Some Gags
Friday, 10 July 2026
Thursday, 9 July 2026
The View
Head & Shoulders should make a body wash called Knees & Toes.
Wednesday, 8 July 2026
Tuesday, 7 July 2026
Get Together
My wife texted me this morning, she said, “Your great”.
I texted her back, “No, you’re great”.
She’s been happy all day since.
I think I should correct her grammar more often.
Monday, 6 July 2026
Breakfast TV
One red card, two penalties, five goals, eleven minutes of extra time and a blood pressure too high to count.
Probably beats the usual two Weetabix and a shower before the working week starts.
Friday, 3 July 2026
Taking Phone Calls At Work
"Hello, is that the cricket club?"
"Yes."
"Could I speak to Mike please?"
"I'm sorry, he's in at the moment. I'll get him to call you back when he's out!"
Thursday, 2 July 2026
Unintended Consequences
Jesus is standing in for St. Peter at the gates to Heaven when an old man approaches.

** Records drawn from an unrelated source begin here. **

Lemma thread_step_named s v h s' : node_named s -> thread_step s v h = Some s' -> node_named s'.
Proof.
  intros Hn. unfold thread_step. destruct (n_threads s !! v) as [V|] eqn:HV; [|done].
  destruct (n_entries s !! v_entry V) as [E|] eqn:HE; [|done].
  assert (forall E', e_name E' = e_name E -> e_deleted E' = e_deleted E -> e_vm E' = e_vm E ->
    named (n_sandboxes s) (<[ v_entry V := E' ]> (n_entries s)) (n_tasks s)) as Hup.
  { intros E' H1 H2 H3. destruct Hn as [G1 G2 G3].
    assert (forall e0 E0, n_entries s !! e0 = Some E0 -> exists E1, <[ v_entry V := E' ]> (n_entries s) !! e0 = Some E1 /\
      e_name E1 = e_name E0 /\ e_deleted E1 = e_deleted E0) as Hk.
    { intros e0 E0 HE0. destruct (decide (e0 = v_entry V)) as [->|?].
      - exists E'. rewrite lookup_insert_eq. simplify_eq. auto.
      - exists E0. by rewrite lookup_insert_ne. }
    split.
    - intros n e0 Hs. destruct (G1 n e0 Hs) as (E0 & HE0 & <-). destruct (Hk e0 E0 HE0) as (E1 & ? & ? & _). eauto.
    - intros t T e0 HT He0. destruct (G2 t T e0 HT He0) as (E0 & HE0 & Hn0 & Hp). destruct (Hk e0 E0 HE0) as (E1 & ? & Hn1 & Hd1).
      exists E1. split_and!; [done|congruence|]. unfold placed in *. rewrite Hn1, Hd1. done.
    - intros e0 E0 x [[<- <-]|[_ HE0]]%lookup_insert_Some Hx; [rewrite H1; rewrite H3 in Hx|]; eauto. }
  destruct (v_phase V), h; try done.
  all: repeat case_match; intros [= <-]; unfold node_named, release; repeat case_match; cbn; try done; by apply Hup.
Qed.

(** ** Requests and the shutdown *)

Lemma ask_task s t k name a s' :
  ask s t k name a = Some s' ->
  n_tasks s !! t = None /\ exists pc, s' = set_task s t (MkTask k name None false pc) /\ kind_ok k pc /\
  (pc = PPermit \/ pc = PFind \/ exists r, pc = PDone r).
Proof.
  unfold ask. case_bool_decide as Hf; [done|]. apply eq_None_not_Some in Hf.
  intros Hs. split; [done|]. revert Hs. destruct k; repeat case_match; intros [= <-]; eexists; split_and!; eauto; done.
Qed.

Lemma ask_ok s t k name a s' :
  node_inv s -> node_named s -> ask s t k name a = Some s' -> node_inv s' /\ node_named s'.
Proof.
  intros Hi Hn (Hf & pc & -> & Hk & Hpc)%ask_task. split; [|by apply named_task].
  apply free_go; cbn; try done.
  - congruence.
  - by destruct Hpc as [-> | [-> | [r ->]]].
  - by destruct Hpc as [-> | [-> | [r ->]]]; intros [|].
Qed.

Lemma cancel_ok s t s' : node_inv s -> node_named s -> cancel s t = Some s' -> node_inv s' /\ node_named s'.
Proof.
  intros Hi Hn. unfold cancel. destruct (n_tasks s !! t) as [T|] eqn:Ht; [|done].
  assert (forall r, holds (t_pc T) = false -> node_inv (go s t T (PDone r)) /\ node_named (go s t T (PDone r))) as Hgo.
  { intros r Hh. split.
    - apply free_go; cbn; try done; [congruence|by intros [|]|apply (in_task _ _ _ Hi t T Ht)].
    - apply named_task; [done|]. cbn. intros e He.
      destruct (nm_task _ _ _ Hn t T e Ht He) as (E & ? & ? & ?). exists E. auto. }
  assert (forall e E r, t_entry T = Some e -> n_entries s !! e = Some E -> holds (t_pc T) = true -> awaits (t_pc T) = None ->
    node_inv (leave s t T e E r) /\ node_named (leave s t T e E r)) as Hle.
  { intros e E r He HE Hh Ha. split.
    - apply (quiet_leave s t T e E); try done. by left.
    - apply (named_leave s t T e E); try done; [by left|]. intros v Hv. by eapply (nm_vm _ _ _ Hn). }
  destruct (t_kind T), (t_pc T) eqn:Hpc; try done.
  all: try (intros [= <-]; apply Hgo; rewrite ?Hpc; done).
  all: destruct (t_entry T) as [e|] eqn:He; [|done]; destruct (n_entries s !! e) as [E|] eqn:HE; [|done].
  all: intros [= <-]; apply Hle; rewrite ?Hpc; done.
Qed.

(** The tasks of the shutdown. *)
Lemma shut_tasks_ok l : forall s base,
  node_inv s -> node_named s -> (forall n e, (n, e) ∈ l -> n_sandboxes s !! n = Some e) ->
  (forall t, (base <= t)%nat -> n_tasks s !! t = None) ->
  let s' := (fold_left shut_task l (s, base)).1 in
  node_inv s' /\ node_named s' /\ n_entries s' = n_entries s /\ n_threads s' = n_threads s /\
  n_sandboxes s' = n_sandboxes s /\ n_slots s' = n_slots s /\ n_last_boot s' = n_last_boot s /\
  n_shutdown s' = n_shutdown s /\
  (forall t T, n_tasks s' !! t = Some T -> n_tasks s !! t = Some T \/
     exists n e, (n, e) ∈ l /\ T = MkTask KShut n (Some e) false PLock) /\
  (forall t T, n_tasks s !! t = Some T -> n_tasks s' !! t = Some T) /\
  (forall n e, (n, e) ∈ l -> exists t, n_tasks s' !! t = Some (MkTask KShut n (Some e) false PLock)).
Proof.
  induction l as [|[n e] l IH]; intros s base Hi Hn Hl Hf; cbn [fold_left].
  { cbn. split_and!; try done; [auto|]. intros ?? []%elem_of_nil. }
  set (s1 := set_task s base (MkTask KShut n (Some e) false PLock)).
  assert (n_sandboxes s !! n = Some e) as Hne by (apply Hl; left).
  destruct (nm_entry _ _ _ Hn n e Hne) as (E & HE & HnE).
  assert (node_inv s1) as Hi1.
  { apply free_go; cbn; try done; [by rewrite Hf by lia|]. intros e0 [= <-]. by eexists. }
  assert (node_named s1) as Hn1.
  { apply named_task; [done|]. cbn. intros e0 [= <-]. exists E. rewrite HnE. auto. }
  destruct (IH s1 (S base) Hi1 Hn1) as (H1 & H2 & H3 & H4 & H5 & H6 & H7 & H8 & H9 & H10 & H11).
  { intros. apply Hl. by right. }
  { intros t Ht. cbn. rewrite lookup_insert_ne by lia. apply Hf. lia. }
  split_and!; try done.
  - intros t T HT. cbn in H9. destruct (H9 t T HT) as [[[<- <-]|[_ H]]%lookup_insert_Some | (n' & e' & Hin & ->)].
    + right. exists n, e. split; [left|done].
    + by left.
    + right. exists n', e'. split; [by right|done].
  - intros t T HT. apply H10. cbn. rewrite lookup_insert_ne; [done|]. intros <-. by rewrite Hf in HT.
  - intros n' e' [[= <- <-]|Hin]%elem_of_cons; [|by apply H11].
    exists base. apply H10. cbn. by rewrite lookup_insert_eq.
Qed.
(* ===== verification/NodeShut.v ===== *)
(** * Permits and the shutdown of a node

    A task that creates, deletes, boots or stops holds a permit until it is
    over, so that once the shutdown has them all nothing starts any more, and
    what runs is stopped by the tasks the shutdown makes. *)

From stdpp Require Import gmap.
From S2P Require Import Prelude Cas Node NodeInv NodeNames.

(** The points at which a task has a permit. *)
Definition needs_op (T : Task) : bool :=
  match t_kind T, t_pc T with
  | (KUsage | KShut), _ => false
  | _, (PPermit | PPeek | PPeeked | PDone _) => false
  | (KGuest | KIdle), PFind => false
  | _, _ => true
  end.

(** What a step of a task does to the threads. *)
Inductive on_threads (s s' : Node) (T T' : Task) : Prop :=
  | ot_same : n_threads s' = n_threads s -> on_threads s s' T T'
  | ot_stop v V g : n_threads s !! v = Some V -> t_pc T' = PJoin v ->
      n_threads s' = <[ v := with_stop V g ]> (n_threads s) -> on_threads s s' T T'
  | ot_spawn v V : needs_op T = true -> n_threads s !! v = None ->
      n_threads s' = <[ v := V ]> (n_threads s) -> on_threads s s' T T'.

(** What a task of the shutdown does. *)
Definition shut_moves (s : Node) (T T' : Task) : Prop :=
  match t_pc T with
  | PLock => t_pc T' = PHeld
  | PHeld => exists e E, t_entry T = Some e /\ n_entries s !! e = Some E /\
      match e_vm E with Some v => t_pc T' = PJoin v | None => t_pc T' = PStopped end
  | PJoin v => exists V, n_threads s !! v = Some V /\ v_phase V = VDone
  | _ => True
  end.

Record effect (s : Node) (t : nat) (s' : Node) (T T' : Task) : Prop := {
  ef_task : n_tasks s !! t = Some T;
  ef_tasks : n_tasks s' = <[ t := T' ]> (n_tasks s);
  ef_kind : t_kind T' = t_kind T;
  ef_entry : t_kind T = KShut -> t_entry T' = t_entry T;
  ef_shutdown : n_shutdown s' = n_shutdown s;
  ef_op : (needs_op T = true -> t_op T = true) -> needs_op T' = true -> t_op T' = true;
  ef_drained : drained s = true -> t_op T = false -> t_op T' = false;
  ef_threads : on_threads s s' T T';
  ef_shut : t_kind T = KShut -> shut_moves s T T';
  ef_done : is_done T = true -> is_done T' = true;
}.

Lemma task_step_effect s t a s' : node_inv s -> task_step s t a = Some s' -> exists T T', effect s t s' T T'.
Proof.
  intros Hi. unfold task_step. destruct (n_tasks s !! t) as [T|] eqn:Ht; [|done].
  pose proof (to_kind _ _ _ _ (in_task _ _ _ Hi t T Ht)) as Hk.
  exists T. destruct (t_pc T) eqn:Hpc; cbn in Hk.
  4-25: destruct (t_entry T) as [e|] eqn:He; [|done]; destruct (n_entries s !! e) as [E|] eqn:HE; [|done].
  all: unfold op_permit, op_check, find in *; operations.
  all: repeat case_match; simplify_eq; try done.
  all: eexists; split; cbn; try done; try by apply ot_same.
  all: unfold shut_moves, needs_op, is_done; cbn; rewrite ?Hpc, ?He; try done.
  all: try (by intros Hop _; apply Hop; congruence).
  all: try (by destruct (t_kind T); auto).
  all: try (by eapply ot_stop).
  all: try (by intros _; eexists e, E; rewrite HE; split_and!; [done..|]; by case_match; simplify_eq).
  all: try (by intros _; eauto).
  - intros Hd. by rewrite Hd in *.
  - intros Hs. by destruct Hk as [? _].
  - case_bool_decide as Hf; [done|]. eapply ot_spawn; [|by apply eq_None_not_Some|reflexivity].
    unfold needs_op. rewrite Hpc. by destruct Hk as [-> | (? & ? & ? & ->)].
Qed.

"Well, what have you done to deserve entry to Heaven?" asks Jesus.
"To be honest." replies the man, "I am merely a simple carpenter. It was my son who was truly great. Although he wasn't my biological son, his birth was miraculous; still I loved him very much. Later in life he went through many trials and transformations. He spread joy and his story is told all over the world even to this day."
Jesus looks at the man, with a tear in his eye, and says "Father?"
The man looks back and replies; "Pinocchio?"